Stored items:
☆ ☆ ☆ ☆ ☆ ☆ ☆
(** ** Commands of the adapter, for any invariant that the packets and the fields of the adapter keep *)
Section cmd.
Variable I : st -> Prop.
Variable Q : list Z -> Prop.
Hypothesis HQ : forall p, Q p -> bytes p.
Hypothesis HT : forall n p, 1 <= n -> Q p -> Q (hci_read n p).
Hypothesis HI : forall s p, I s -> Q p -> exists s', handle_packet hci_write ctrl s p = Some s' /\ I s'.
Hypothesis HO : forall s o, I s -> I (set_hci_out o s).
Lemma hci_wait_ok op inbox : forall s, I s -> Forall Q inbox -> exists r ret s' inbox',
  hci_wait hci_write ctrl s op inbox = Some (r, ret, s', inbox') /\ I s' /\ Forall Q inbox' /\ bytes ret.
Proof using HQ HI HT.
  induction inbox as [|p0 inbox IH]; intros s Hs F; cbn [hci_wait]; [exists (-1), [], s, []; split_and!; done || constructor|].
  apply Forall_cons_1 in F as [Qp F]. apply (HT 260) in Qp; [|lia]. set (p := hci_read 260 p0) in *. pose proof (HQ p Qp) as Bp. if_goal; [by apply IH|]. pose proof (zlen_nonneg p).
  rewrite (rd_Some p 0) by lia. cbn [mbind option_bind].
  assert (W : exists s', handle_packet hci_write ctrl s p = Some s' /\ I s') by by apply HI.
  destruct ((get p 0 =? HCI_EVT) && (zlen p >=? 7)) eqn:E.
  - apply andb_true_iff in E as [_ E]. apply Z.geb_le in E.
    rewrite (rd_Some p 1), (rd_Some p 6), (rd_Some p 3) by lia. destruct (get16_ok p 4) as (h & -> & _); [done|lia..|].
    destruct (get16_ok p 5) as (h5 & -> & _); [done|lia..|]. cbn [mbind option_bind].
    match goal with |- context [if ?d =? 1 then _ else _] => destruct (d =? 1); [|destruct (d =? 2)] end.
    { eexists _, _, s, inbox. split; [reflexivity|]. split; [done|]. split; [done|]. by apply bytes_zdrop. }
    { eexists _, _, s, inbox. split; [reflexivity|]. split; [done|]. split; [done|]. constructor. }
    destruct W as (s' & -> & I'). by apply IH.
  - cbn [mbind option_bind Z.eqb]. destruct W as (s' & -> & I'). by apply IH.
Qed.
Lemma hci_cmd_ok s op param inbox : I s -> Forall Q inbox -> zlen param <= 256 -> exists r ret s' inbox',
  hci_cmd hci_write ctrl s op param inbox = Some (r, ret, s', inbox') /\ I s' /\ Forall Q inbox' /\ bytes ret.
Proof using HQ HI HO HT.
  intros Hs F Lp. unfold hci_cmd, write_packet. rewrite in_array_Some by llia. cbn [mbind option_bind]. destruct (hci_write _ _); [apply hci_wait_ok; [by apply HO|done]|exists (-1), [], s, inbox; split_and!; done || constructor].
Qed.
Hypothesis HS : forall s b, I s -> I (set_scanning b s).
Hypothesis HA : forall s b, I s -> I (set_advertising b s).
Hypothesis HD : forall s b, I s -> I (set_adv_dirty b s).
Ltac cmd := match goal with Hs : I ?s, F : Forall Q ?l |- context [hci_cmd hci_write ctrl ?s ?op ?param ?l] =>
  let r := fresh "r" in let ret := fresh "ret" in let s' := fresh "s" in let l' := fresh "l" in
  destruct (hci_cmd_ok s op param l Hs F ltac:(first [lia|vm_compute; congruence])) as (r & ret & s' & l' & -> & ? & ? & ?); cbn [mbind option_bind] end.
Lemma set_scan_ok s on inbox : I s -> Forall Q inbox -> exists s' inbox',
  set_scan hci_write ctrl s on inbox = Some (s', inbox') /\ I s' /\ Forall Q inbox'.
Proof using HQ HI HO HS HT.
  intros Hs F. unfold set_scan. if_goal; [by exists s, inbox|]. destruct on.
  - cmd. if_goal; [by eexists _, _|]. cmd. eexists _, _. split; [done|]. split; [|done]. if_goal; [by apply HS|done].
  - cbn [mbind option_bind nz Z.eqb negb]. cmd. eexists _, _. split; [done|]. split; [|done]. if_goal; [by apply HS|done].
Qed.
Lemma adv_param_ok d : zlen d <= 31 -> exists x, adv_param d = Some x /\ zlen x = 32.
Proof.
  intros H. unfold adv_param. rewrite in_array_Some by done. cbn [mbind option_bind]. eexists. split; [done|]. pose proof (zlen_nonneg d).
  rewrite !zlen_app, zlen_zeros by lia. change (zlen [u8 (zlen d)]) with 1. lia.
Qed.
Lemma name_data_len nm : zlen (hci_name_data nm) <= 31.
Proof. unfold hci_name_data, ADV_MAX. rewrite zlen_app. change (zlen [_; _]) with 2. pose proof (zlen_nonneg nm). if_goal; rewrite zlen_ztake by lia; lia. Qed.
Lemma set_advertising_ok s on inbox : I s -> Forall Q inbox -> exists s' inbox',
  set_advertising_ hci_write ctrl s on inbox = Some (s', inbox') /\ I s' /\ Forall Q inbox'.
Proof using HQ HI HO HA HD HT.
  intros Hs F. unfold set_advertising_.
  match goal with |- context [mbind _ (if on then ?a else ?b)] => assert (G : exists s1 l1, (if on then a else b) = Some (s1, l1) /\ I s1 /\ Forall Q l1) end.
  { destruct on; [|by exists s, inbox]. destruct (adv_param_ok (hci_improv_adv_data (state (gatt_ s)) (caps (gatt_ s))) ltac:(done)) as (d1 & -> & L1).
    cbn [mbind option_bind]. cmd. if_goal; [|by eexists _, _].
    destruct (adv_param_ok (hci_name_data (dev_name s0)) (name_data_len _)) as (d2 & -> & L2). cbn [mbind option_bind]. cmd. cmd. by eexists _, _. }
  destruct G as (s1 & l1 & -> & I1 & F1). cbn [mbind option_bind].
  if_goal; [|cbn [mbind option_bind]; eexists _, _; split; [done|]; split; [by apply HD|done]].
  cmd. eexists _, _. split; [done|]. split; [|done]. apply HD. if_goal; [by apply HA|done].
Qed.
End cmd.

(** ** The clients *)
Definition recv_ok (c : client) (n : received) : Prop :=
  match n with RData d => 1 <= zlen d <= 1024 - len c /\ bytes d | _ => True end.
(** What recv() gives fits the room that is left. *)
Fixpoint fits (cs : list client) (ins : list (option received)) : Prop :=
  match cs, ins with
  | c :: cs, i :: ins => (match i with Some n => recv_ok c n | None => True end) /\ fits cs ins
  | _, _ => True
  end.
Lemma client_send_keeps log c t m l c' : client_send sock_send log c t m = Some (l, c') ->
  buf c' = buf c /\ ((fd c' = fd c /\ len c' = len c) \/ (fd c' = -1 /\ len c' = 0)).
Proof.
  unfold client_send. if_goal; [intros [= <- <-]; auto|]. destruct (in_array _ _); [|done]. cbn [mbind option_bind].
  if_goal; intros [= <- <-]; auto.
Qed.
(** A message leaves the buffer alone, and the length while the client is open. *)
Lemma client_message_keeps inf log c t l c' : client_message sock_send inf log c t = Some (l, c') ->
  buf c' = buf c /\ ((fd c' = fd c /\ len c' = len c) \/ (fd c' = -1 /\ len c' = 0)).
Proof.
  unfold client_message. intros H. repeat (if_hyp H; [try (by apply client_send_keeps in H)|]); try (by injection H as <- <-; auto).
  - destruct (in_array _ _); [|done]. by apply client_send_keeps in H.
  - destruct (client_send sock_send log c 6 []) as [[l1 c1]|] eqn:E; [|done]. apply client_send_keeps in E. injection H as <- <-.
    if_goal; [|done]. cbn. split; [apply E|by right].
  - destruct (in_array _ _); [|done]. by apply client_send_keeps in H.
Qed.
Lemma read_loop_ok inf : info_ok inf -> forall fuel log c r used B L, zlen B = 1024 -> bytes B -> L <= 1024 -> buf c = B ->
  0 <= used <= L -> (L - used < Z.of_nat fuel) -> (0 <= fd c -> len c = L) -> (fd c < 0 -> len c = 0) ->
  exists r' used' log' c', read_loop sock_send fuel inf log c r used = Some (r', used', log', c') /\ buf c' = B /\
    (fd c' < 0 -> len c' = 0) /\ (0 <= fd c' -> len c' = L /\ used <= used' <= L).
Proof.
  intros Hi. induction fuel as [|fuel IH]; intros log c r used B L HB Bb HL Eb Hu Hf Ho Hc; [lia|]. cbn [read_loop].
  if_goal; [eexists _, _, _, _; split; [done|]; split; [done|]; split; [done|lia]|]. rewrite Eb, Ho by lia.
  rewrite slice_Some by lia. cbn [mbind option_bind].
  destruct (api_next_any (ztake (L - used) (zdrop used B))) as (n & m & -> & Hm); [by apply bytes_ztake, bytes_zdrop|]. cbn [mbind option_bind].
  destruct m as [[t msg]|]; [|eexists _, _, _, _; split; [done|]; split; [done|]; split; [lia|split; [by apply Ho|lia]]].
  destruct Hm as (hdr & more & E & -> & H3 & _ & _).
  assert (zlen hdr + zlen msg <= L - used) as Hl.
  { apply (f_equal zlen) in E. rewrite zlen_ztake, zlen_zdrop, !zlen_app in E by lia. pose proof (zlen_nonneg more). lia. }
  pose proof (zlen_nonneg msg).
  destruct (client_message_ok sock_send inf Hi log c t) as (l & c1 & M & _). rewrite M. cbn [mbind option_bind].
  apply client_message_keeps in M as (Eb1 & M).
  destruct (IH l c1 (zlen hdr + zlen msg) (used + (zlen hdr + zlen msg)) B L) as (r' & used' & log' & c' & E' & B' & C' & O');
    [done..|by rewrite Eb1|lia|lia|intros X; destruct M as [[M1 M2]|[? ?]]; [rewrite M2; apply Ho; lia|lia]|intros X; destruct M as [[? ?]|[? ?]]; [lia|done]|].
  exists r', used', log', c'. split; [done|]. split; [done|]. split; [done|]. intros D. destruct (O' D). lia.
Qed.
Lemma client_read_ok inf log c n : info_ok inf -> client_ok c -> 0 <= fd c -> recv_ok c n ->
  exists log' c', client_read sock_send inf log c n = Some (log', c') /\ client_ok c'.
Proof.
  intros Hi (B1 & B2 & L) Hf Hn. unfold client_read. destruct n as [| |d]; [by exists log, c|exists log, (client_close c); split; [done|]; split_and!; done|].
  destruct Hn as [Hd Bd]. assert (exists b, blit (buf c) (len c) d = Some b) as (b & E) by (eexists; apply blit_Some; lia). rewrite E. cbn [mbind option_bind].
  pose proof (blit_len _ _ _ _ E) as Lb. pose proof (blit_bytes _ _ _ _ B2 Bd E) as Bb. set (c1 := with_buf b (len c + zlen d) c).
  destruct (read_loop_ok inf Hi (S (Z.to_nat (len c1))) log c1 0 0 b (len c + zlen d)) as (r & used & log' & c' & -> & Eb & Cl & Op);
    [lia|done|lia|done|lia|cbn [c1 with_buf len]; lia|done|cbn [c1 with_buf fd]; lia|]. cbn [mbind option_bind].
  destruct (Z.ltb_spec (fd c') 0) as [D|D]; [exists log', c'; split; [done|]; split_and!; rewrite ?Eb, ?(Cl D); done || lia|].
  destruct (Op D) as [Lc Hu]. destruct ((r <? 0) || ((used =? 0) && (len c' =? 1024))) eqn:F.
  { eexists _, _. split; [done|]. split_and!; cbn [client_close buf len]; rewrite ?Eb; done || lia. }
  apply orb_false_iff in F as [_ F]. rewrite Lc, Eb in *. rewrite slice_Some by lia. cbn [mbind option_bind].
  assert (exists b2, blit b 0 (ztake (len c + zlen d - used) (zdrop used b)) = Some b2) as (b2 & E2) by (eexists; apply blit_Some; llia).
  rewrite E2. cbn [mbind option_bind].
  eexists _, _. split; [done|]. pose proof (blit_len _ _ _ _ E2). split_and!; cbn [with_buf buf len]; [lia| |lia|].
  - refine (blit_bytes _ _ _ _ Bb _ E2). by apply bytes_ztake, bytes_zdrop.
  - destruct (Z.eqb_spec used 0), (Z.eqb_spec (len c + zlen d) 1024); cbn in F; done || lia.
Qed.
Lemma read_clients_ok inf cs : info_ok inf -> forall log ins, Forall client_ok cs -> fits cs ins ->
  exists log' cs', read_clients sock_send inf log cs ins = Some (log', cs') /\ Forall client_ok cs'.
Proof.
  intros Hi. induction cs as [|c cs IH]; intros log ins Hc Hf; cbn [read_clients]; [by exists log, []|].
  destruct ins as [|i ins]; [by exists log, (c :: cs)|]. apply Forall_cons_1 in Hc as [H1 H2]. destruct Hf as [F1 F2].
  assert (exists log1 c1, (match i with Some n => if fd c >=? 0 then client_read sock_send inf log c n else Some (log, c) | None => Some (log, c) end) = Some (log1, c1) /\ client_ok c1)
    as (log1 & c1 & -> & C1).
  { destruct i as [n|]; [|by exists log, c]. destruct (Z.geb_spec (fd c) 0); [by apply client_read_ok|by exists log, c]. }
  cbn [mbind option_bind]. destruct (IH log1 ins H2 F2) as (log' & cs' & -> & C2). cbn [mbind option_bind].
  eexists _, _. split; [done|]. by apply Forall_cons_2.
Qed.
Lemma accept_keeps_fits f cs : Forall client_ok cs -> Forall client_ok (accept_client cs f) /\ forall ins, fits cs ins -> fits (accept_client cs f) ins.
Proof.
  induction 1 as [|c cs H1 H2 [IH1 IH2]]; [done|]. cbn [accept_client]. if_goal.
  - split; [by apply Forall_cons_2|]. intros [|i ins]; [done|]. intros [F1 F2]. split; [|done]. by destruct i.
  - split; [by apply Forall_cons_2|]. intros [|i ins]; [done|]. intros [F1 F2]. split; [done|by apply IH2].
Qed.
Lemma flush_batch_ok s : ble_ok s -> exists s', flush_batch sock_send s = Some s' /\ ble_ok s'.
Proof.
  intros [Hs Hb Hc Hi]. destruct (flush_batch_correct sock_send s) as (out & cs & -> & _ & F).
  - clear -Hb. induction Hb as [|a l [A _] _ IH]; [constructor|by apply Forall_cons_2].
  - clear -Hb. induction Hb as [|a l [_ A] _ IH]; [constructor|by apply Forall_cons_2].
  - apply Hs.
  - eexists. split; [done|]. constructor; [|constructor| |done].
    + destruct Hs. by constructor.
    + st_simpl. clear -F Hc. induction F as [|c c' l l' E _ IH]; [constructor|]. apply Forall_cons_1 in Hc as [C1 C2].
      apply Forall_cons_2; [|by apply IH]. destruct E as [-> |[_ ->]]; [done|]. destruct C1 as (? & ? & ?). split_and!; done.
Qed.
☆ ☆ ☆ ☆ ☆ ☆ ☆
What you need to do =
Only certain lines are wanted. Please return exactly those from the top of the data through the line with "Hypothesis HI : forall".

Solution to this task =
(** ** Commands of the adapter, for any invariant that the packets and the fields of the adapter keep *)
Section cmd.
Variable I : st -> Prop.
Variable Q : list Z -> Prop.
Hypothesis HQ : forall p, Q p -> bytes p.
Hypothesis HT : forall n p, 1 <= n -> Q p -> Q (hci_read n p).
Hypothesis HI : forall s p, I s -> Q p -> exists s', handle_packet hci_write ctrl s p = Some s' /\ I s'.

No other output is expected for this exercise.